START Data records
(* ===== verification/StoreBase.v ===== *)
(** * Runtime store: errors, columns and codecs
    (src/src/runtime/store.rs, store/codec.rs, store/records.rs)

    The store keeps its state in SQLite.  A table is modelled as a finite map
    from its primary key to a row of raw columns; a statement of the source is
    a function on tables that enforces the table's declared constraints; a
    transaction is [Prelude.transaction].  Failures of the storage medium
    itself (I/O, a busy database) are not modelled. *)
From stdpp Require Import base list gmap strings.
From Stdlib Require Import ZArith Lia.
From S2P Require Import Prelude RustStr External RunContract.
Import RunStateOps.

Open Scope Z_scope.
Open Scope rust_scope.

(** The [rusqlite] failures the code can meet: constraint violations, column
    conversions and the missing row of a [query_row]. *)
Inductive SqlError :=
| ConstraintPrimaryKey
| ConstraintUnique
| ConstraintForeignKey
| ConstraintCheck
| FromSqlConversionFailure (column : Z)
| InvalidColumnType (column : Z)
| QueryReturnedNoRows.

Inductive StoreError :=
| InvalidInput (message : string)
| InvalidAuditMetadata (message : string)
| IdempotencyConflict
| RunNotFound (run : string)
| ConversationNotFound (conversation : string)
| AssistantNotFound
| AssistantConflict
| UnexpectedStatus (expected found : RunState)
| InvalidTransition (from to : RunState)
| TerminalRun (run_id : string)
| ToolApprovalNotFound (call_id : string)
| ToolApprovalConflict
| ToolApprovalDigestMismatch
| ToolExecutionNotFound (call_id : string)
| ToolExecutionConflict
| ModelOperationNotFound (operation_id : string)
| ModelOperationConflict
| ModelOperationCapacity
| CorruptData (message : string)
| Database (error : SqlError).

(** ** Column codecs *)
Definition state_as_str (state : RunState) : string :=
  match state with
  | Queued => "queued"
  | Starting => "starting"
  | Running => "running"
  | CancelRequested => "cancel_requested"
  | Succeeded => "succeeded"
  | Failed => "failed"
  | Cancelled => "cancelled"
  | Interrupted => "interrupted"
  end.

Definition parse_run_state (value : string) : result StoreError RunState :=
  if bool_decide (value = "queued") then Ok Queued
  else if bool_decide (value = "starting") then Ok Starting
  else if bool_decide (value = "running") then Ok Running
  else if bool_decide (value = "cancel_requested") then Ok CancelRequested
  else if bool_decide (value = "succeeded") then Ok Succeeded
  else if bool_decide (value = "failed") then Ok Failed
  else if bool_decide (value = "cancelled") then Ok Cancelled
  else if bool_decide (value = "interrupted") then Ok Interrupted
  else Err (CorruptData "unknown run status").

Definition backend_as_str (backend : BackendSelection) : string :=
  match backend with
  | Cursor => "cursor"
  | Abi => "abi"
  | FoundationModels => "foundation_models"
  | Grok => "grok"
  end.

Definition sql_sequence (sequence : Z) : result StoreError Z :=
  if sequence <=? i64_max then Ok sequence
  else Err (CorruptData "event sequence exceeds SQLite integer range").

(** [to_sql_error]: every conversion failure becomes one [rusqlite] error. *)
Definition to_sql_error {A} (r : result StoreError A) : result StoreError A :=
  map_err (fun _ => Database (FromSqlConversionFailure 0)) r.

Section Ids.
Context `{External}.
Definition parse_run_id (value : string) : result StoreError RunId :=
  map_err (fun _ => CorruptData "invalid run UUID") (id_from_str value).
Definition parse_conversation_id (value : string) : result StoreError ConversationId :=
  map_err (fun _ => CorruptData "invalid conversation UUID") (id_from_str value).
End Ids.

(** ** Records *)
Record NewRun := mkNewRun {
  nr_conversation_id : option ConversationId;
  nr_idempotency_key : IdempotencyKey;
  nr_request_digest : string;
}.

Record RunRecord := mkRunRecord {
  run_id : RunId;
  run_conversation_id : option ConversationId;
  run_idempotency_key : IdempotencyKey;
  run_request_digest : string;
  run_status : RunState;
  run_next_event_sequence : Z;
  run_created_at : string;
  run_updated_at : string;
}.

Record NewRunEvent := mkNewRunEvent { ne_kind : string; ne_payload : Value }.

Record RunEvent := mkRunEvent {
  ev_run_id : RunId;
  ev_sequence : Z;
  ev_kind : string;
  ev_payload : Value;
  ev_created_at : string;
}.

Record ConversationBackend := mkConversationBackend {
  cb_conversation_id : ConversationId;
  cb_backend : BackendSelection;
  cb_backend_conversation_id : option string;
  cb_updated_at : string;
}.

(** ** Tables of the run component *)
Record RunRow := mkRunRow {
  c_conversation_id : option string;
  c_idempotency_key : string;
  c_request_digest : string;
  c_status : string;
  c_next_event_sequence : Z;
  c_created_at : string;
  c_updated_at : string;
}.

Record EventRow := mkEventRow { c_kind : string; c_payload_json : string; c_event_created_at : string }.

Record AuditRow := mkAuditRow {
  au_id : Z;
  au_run_id : option string;
  au_action : string;
  au_outcome : string;
  au_metadata_json : string;
  au_created_at : string;
}.

Record MessageRow := mkMessageRow {
  m_conversation_id : string;
  m_run_id : string;
  m_role : string;
  m_sequence : Z;
  m_body : string;
  m_text_bytes : Z;
  m_text_complete : bool;
  m_state : string;
  m_created_at_ms : Z;
}.

Record ConversationRow := mkConversationRow {
  cv_sequence : Z;
  cv_title : string;
  cv_archived : bool;
  cv_pinned : bool;
  cv_imported_history : bool;
  cv_deleted : bool;
  cv_created_at_ms : Z;
  cv_updated_at_ms : Z;
}.

Record TurnRow := mkTurnRow {
  tn_conversation_id : string;
  tn_user_message_id : option string;
  tn_assistant_message_id : option string;
  tn_user_sequence : Z;
  tn_route_id : string;
  tn_permission_profile_id : string;
  tn_created_at_ms : Z;
}.

Record ProfileRow := mkProfileRow { pf_document_json : string; pf_updated_at_ms : Z }.

Record ContentRow := mkContentRow {
  ct_request_id : string;
  ct_run_id : string;
  ct_kind : string;
  ct_byte_count : Z;
  ct_timestamp_ms : Z;
}.

Record RunDb := mkRunDb {
  conversations : gmap string (string * string);
  conversation_backends : gmap (string * string) (option string * string);
  runs : gmap string RunRow;
  run_events : gmap (string * Z) EventRow;
  audit_events : list AuditRow;
  assistant_conversations : gmap string ConversationRow;
  assistant_profiles : gmap string ProfileRow;
  assistant_turns : gmap string TurnRow;
  assistant_messages : gmap string MessageRow;
  assistant_content_events : gmap (string * Z) ContentRow;
  assistant_content_payloads : gmap (string * Z) string;
}.

Definition empty_run_db : RunDb := mkRunDb ∅ ∅ ∅ ∅ [] ∅ ∅ ∅ ∅ ∅ ∅.

Definition set_conversations t db :=
  mkRunDb t (conversation_backends db) (runs db) (run_events db)
    (audit_events db) (assistant_conversations db) (assistant_profiles db) (assistant_turns db)
    (assistant_messages db) (assistant_content_events db) (assistant_content_payloads db).
Definition set_backends t db :=
  mkRunDb (conversations db) t (runs db) (run_events db)
    (audit_events db) (assistant_conversations db) (assistant_profiles db) (assistant_turns db)
    (assistant_messages db) (assistant_content_events db) (assistant_content_payloads db).
Definition set_runs t db :=
  mkRunDb (conversations db) (conversation_backends db) t (run_events db)
    (audit_events db) (assistant_conversations db) (assistant_profiles db) (assistant_turns db)
    (assistant_messages db) (assistant_content_events db) (assistant_content_payloads db).
Definition set_run_events t db :=
  mkRunDb (conversations db) (conversation_backends db) (runs db) t
    (audit_events db) (assistant_conversations db) (assistant_profiles db) (assistant_turns db)
    (assistant_messages db) (assistant_content_events db) (assistant_content_payloads db).
Definition set_audit_events t db :=
  mkRunDb (conversations db) (conversation_backends db) (runs db) (run_events db)
    t (assistant_conversations db) (assistant_profiles db) (assistant_turns db)
    (assistant_messages db) (assistant_content_events db) (assistant_content_payloads db).
Definition set_assistant_conversations t db :=
  mkRunDb (conversations db) (conversation_backends db) (runs db) (run_events db)
    (audit_events db) t (assistant_profiles db) (assistant_turns db)
    (assistant_messages db) (assistant_content_events db) (assistant_content_payloads db).
Definition set_profiles t db :=
  mkRunDb (conversations db) (conversation_backends db) (runs db) (run_events db)
    (audit_events db) (assistant_conversations db) t (assistant_turns db)
    (assistant_messages db) (assistant_content_events db) (assistant_content_payloads db).
Definition set_turns t db :=
  mkRunDb (conversations db) (conversation_backends db) (runs db) (run_events db)
    (audit_events db) (assistant_conversations db) (assistant_profiles db) t
    (assistant_messages db) (assistant_content_events db) (assistant_content_payloads db).
Definition set_messages t db :=
  mkRunDb (conversations db) (conversation_backends db) (runs db) (run_events db)
    (audit_events db) (assistant_conversations db) (assistant_profiles db) (assistant_turns db)
    t (assistant_content_events db) (assistant_content_payloads db).
Definition set_content_events t db :=
  mkRunDb (conversations db) (conversation_backends db) (runs db) (run_events db)
    (audit_events db) (assistant_conversations db) (assistant_profiles db) (assistant_turns db)
    (assistant_messages db) t (assistant_content_payloads db).
Definition set_content_payloads t db :=
  mkRunDb (conversations db) (conversation_backends db) (runs db) (run_events db)
    (audit_events db) (assistant_conversations db) (assistant_profiles db) (assistant_turns db)
    (assistant_messages db) (assistant_content_events db) t.

(** ** Lemmas on the codecs *)
Lemma parse_state_as_str s : parse_run_state (state_as_str s) = Ok s.
Proof. by destruct s. Qed.

Lemma state_as_str_inj s1 s2 : state_as_str s1 = state_as_str s2 -> s1 = s2.
Proof. by destruct s1, s2. Qed.

Lemma parse_run_state_ok v s : parse_run_state v = Ok s -> v = state_as_str s.
Proof.
  unfold parse_run_state.
  repeat (case_bool_decide; [intros; by simplify_eq|]). discriminate.
Qed.

Lemma sql_sequence_ok n m : sql_sequence n = Ok m <-> m = n /\ n <= i64_max.
Proof.
  unfold sql_sequence. destruct (Z.leb_spec n i64_max); split; intros; deex; simplify_eq; auto; lia.
Qed.

Lemma id_from_str_ok `{External} v r : id_from_str v = Ok r <-> r = v /\ uuid_canonical v = Some v.
Proof.
  unfold id_from_str. destruct (uuid_canonical v) as [c|]; [case_bool_decide|].
  - subst. split; intros; deex; by simplify_eq.
  - split; [discriminate|]. intros [-> ?]. by simplify_eq.
  - split; [discriminate|]. by intros [_ ?].
Qed.

Lemma to_sql_error_ok {A} (r : result StoreError A) a : to_sql_error r = Ok a <-> r = Ok a.
Proof. destruct r; simpl; split; intros; by simplify_eq. Qed.

Lemma parse_run_id_ok `{External} v r : parse_run_id v = Ok r <-> r = v /\ uuid_canonical v = Some v.
Proof.
  rewrite <- id_from_str_ok. unfold parse_run_id.
  destruct (id_from_str v); simpl; split; intros; by simplify_eq.
Qed.

Lemma parse_conversation_id_ok `{External} v r :
  parse_conversation_id v = Ok r <-> r = v /\ uuid_canonical v = Some v.
Proof.
  rewrite <- id_from_str_ok. unfold parse_conversation_id.
  destruct (id_from_str v); simpl; split; intros; by simplify_eq.
Qed.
END Data records
Work to complete
Which lines of the data contain the word "unfold"? Copy each one.

Task output
  unfold parse_run_state.
  unfold sql_sequence. destruct (Z.leb_spec n i64_max); split; intros; deex; simplify_eq; auto; lia.
  unfold id_from_str. destruct (uuid_canonical v) as [c|]; [case_bool_decide|].
  rewrite <- id_from_str_ok. unfold parse_run_id.
  rewrite <- id_from_str_ok. unfold parse_conversation_id.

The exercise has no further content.